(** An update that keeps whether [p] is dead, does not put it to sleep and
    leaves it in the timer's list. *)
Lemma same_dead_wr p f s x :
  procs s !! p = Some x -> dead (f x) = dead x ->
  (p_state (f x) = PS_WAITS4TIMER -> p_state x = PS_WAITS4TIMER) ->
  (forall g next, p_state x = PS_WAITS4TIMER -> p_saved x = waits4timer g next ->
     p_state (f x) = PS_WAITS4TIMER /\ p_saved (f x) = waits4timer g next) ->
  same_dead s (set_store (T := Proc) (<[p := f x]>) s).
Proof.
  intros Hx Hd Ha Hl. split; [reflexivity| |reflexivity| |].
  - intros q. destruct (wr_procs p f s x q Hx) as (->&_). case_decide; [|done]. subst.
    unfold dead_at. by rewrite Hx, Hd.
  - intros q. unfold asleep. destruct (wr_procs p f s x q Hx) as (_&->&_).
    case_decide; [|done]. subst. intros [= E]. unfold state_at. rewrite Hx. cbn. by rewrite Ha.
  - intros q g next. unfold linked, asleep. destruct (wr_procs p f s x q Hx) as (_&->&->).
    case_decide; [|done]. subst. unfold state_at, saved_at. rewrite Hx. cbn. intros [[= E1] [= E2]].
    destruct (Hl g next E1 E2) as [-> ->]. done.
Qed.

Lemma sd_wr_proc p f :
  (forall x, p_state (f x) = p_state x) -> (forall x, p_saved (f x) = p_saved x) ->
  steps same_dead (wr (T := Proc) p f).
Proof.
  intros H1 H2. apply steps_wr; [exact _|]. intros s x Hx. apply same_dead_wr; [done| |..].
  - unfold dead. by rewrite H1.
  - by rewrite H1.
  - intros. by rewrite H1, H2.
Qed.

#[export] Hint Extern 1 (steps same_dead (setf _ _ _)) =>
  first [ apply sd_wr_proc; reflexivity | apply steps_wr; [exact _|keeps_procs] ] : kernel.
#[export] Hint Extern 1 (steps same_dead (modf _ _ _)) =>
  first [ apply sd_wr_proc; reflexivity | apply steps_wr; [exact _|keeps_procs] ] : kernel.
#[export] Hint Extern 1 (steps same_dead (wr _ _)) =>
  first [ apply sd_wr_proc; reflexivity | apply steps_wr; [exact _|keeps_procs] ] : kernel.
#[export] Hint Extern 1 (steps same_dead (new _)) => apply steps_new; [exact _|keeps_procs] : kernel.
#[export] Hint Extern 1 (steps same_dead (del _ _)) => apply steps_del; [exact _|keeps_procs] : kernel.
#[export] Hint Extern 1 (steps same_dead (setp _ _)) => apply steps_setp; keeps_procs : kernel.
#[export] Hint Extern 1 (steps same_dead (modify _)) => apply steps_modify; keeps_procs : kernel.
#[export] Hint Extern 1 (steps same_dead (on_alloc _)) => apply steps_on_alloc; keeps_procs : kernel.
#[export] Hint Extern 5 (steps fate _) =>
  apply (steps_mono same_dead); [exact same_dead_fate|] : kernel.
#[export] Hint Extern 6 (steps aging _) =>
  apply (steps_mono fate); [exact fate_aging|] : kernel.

====================

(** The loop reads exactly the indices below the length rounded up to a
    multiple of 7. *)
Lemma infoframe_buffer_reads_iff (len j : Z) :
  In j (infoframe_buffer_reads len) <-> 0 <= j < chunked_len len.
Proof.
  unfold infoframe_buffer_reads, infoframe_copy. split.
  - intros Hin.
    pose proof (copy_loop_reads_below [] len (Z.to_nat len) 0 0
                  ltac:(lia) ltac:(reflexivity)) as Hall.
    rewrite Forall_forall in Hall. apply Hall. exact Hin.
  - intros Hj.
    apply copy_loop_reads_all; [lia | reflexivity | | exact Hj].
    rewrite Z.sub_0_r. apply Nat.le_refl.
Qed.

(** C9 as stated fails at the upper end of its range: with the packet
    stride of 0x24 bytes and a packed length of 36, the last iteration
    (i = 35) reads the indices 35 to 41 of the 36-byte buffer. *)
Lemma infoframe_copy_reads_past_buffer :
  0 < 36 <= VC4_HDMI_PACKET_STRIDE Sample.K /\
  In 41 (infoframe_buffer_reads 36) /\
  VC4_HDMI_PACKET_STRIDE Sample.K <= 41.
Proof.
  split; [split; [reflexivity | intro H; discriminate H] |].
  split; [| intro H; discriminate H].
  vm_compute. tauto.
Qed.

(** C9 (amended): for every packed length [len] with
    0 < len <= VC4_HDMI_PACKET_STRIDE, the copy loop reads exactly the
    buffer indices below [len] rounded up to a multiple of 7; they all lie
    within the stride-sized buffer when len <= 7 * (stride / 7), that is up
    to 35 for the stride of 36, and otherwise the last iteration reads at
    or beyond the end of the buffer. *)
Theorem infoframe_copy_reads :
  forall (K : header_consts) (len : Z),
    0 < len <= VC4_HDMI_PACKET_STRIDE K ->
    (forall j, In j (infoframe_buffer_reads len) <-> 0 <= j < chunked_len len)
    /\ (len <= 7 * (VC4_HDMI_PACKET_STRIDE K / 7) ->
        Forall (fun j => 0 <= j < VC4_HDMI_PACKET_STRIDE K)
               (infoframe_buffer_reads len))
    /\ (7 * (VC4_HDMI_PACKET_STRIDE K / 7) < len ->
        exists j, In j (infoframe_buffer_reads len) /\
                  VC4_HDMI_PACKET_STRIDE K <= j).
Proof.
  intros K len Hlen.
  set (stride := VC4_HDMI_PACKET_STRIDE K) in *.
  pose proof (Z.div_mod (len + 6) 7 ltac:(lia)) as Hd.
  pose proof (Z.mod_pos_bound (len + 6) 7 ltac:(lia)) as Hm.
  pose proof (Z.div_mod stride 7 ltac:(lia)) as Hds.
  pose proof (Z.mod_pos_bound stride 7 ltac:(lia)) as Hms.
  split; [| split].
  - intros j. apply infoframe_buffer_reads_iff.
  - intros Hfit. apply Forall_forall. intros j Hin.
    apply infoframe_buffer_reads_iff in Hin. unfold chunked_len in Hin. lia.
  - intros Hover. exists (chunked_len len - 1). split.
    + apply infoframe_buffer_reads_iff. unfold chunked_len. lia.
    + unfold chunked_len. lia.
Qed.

====================

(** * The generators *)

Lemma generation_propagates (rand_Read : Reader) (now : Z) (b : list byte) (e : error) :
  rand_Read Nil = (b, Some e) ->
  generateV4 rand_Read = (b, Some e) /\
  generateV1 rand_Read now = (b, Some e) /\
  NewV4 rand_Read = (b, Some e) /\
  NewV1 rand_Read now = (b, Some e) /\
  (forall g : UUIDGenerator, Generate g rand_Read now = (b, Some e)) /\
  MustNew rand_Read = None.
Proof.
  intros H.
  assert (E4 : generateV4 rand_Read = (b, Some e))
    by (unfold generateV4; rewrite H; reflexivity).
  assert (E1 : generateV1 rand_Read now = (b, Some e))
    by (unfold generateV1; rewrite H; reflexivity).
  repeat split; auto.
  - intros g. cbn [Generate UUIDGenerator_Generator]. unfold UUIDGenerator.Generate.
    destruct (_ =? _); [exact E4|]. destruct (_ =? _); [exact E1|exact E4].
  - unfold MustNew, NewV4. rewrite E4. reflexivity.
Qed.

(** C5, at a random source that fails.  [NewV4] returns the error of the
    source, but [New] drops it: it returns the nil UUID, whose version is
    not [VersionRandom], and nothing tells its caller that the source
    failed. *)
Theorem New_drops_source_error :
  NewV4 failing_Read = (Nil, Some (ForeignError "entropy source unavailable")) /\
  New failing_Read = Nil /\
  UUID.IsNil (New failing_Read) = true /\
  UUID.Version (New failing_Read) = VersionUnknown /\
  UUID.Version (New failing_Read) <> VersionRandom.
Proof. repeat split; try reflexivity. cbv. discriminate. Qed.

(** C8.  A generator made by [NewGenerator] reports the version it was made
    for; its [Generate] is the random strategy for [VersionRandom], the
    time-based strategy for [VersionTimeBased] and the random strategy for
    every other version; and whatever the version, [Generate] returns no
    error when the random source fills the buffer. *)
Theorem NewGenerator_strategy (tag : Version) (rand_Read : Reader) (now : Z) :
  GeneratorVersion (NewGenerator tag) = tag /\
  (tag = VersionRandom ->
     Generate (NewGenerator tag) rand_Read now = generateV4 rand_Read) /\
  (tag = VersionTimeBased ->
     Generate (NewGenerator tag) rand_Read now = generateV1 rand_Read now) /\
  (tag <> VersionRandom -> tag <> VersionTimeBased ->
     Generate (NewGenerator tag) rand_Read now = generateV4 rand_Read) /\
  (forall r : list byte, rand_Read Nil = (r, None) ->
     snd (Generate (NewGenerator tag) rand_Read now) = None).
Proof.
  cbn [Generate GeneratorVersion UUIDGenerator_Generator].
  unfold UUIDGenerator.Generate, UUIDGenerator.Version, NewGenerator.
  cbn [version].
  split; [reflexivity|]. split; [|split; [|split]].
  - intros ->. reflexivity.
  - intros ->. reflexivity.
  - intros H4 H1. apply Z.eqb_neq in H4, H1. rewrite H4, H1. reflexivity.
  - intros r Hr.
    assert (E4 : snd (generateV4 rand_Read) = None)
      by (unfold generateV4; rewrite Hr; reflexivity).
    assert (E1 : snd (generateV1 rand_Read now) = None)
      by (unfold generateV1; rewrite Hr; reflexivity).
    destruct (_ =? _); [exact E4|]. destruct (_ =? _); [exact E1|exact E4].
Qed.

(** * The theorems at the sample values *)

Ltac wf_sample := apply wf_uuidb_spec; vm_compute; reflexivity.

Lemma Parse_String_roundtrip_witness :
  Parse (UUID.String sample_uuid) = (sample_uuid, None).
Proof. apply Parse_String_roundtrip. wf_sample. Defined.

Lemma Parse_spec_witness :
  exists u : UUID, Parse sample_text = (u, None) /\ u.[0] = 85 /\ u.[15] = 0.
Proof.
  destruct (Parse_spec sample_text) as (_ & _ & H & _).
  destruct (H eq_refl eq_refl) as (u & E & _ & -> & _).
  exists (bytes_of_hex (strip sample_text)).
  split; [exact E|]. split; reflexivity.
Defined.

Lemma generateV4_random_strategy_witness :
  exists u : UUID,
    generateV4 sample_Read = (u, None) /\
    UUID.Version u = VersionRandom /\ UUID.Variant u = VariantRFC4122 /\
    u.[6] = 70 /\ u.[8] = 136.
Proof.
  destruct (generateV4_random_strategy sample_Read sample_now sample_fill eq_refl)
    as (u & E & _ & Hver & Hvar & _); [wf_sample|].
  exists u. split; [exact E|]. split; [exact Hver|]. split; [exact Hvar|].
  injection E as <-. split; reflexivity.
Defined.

====================

Task brief >>
Please write out, exactly as they appear above, only the lines in the stretch from the line with "New failing_Read = Nil /\" through the line with "(tag <> VersionRandom".

Task solution >>
  New failing_Read = Nil /\
  UUID.IsNil (New failing_Read) = true /\
  UUID.Version (New failing_Read) = VersionUnknown /\
  UUID.Version (New failing_Read) <> VersionRandom.
Proof. repeat split; try reflexivity. cbv. discriminate. Qed.

(** C8.  A generator made by [NewGenerator] reports the version it was made
    for; its [Generate] is the random strategy for [VersionRandom], the
    time-based strategy for [VersionTimeBased] and the random strategy for
    every other version; and whatever the version, [Generate] returns no
    error when the random source fills the buffer. *)
Theorem NewGenerator_strategy (tag : Version) (rand_Read : Reader) (now : Z) :
  GeneratorVersion (NewGenerator tag) = tag /\
  (tag = VersionRandom ->
     Generate (NewGenerator tag) rand_Read now = generateV4 rand_Read) /\
  (tag = VersionTimeBased ->
     Generate (NewGenerator tag) rand_Read now = generateV1 rand_Read now) /\
  (tag <> VersionRandom -> tag <> VersionTimeBased ->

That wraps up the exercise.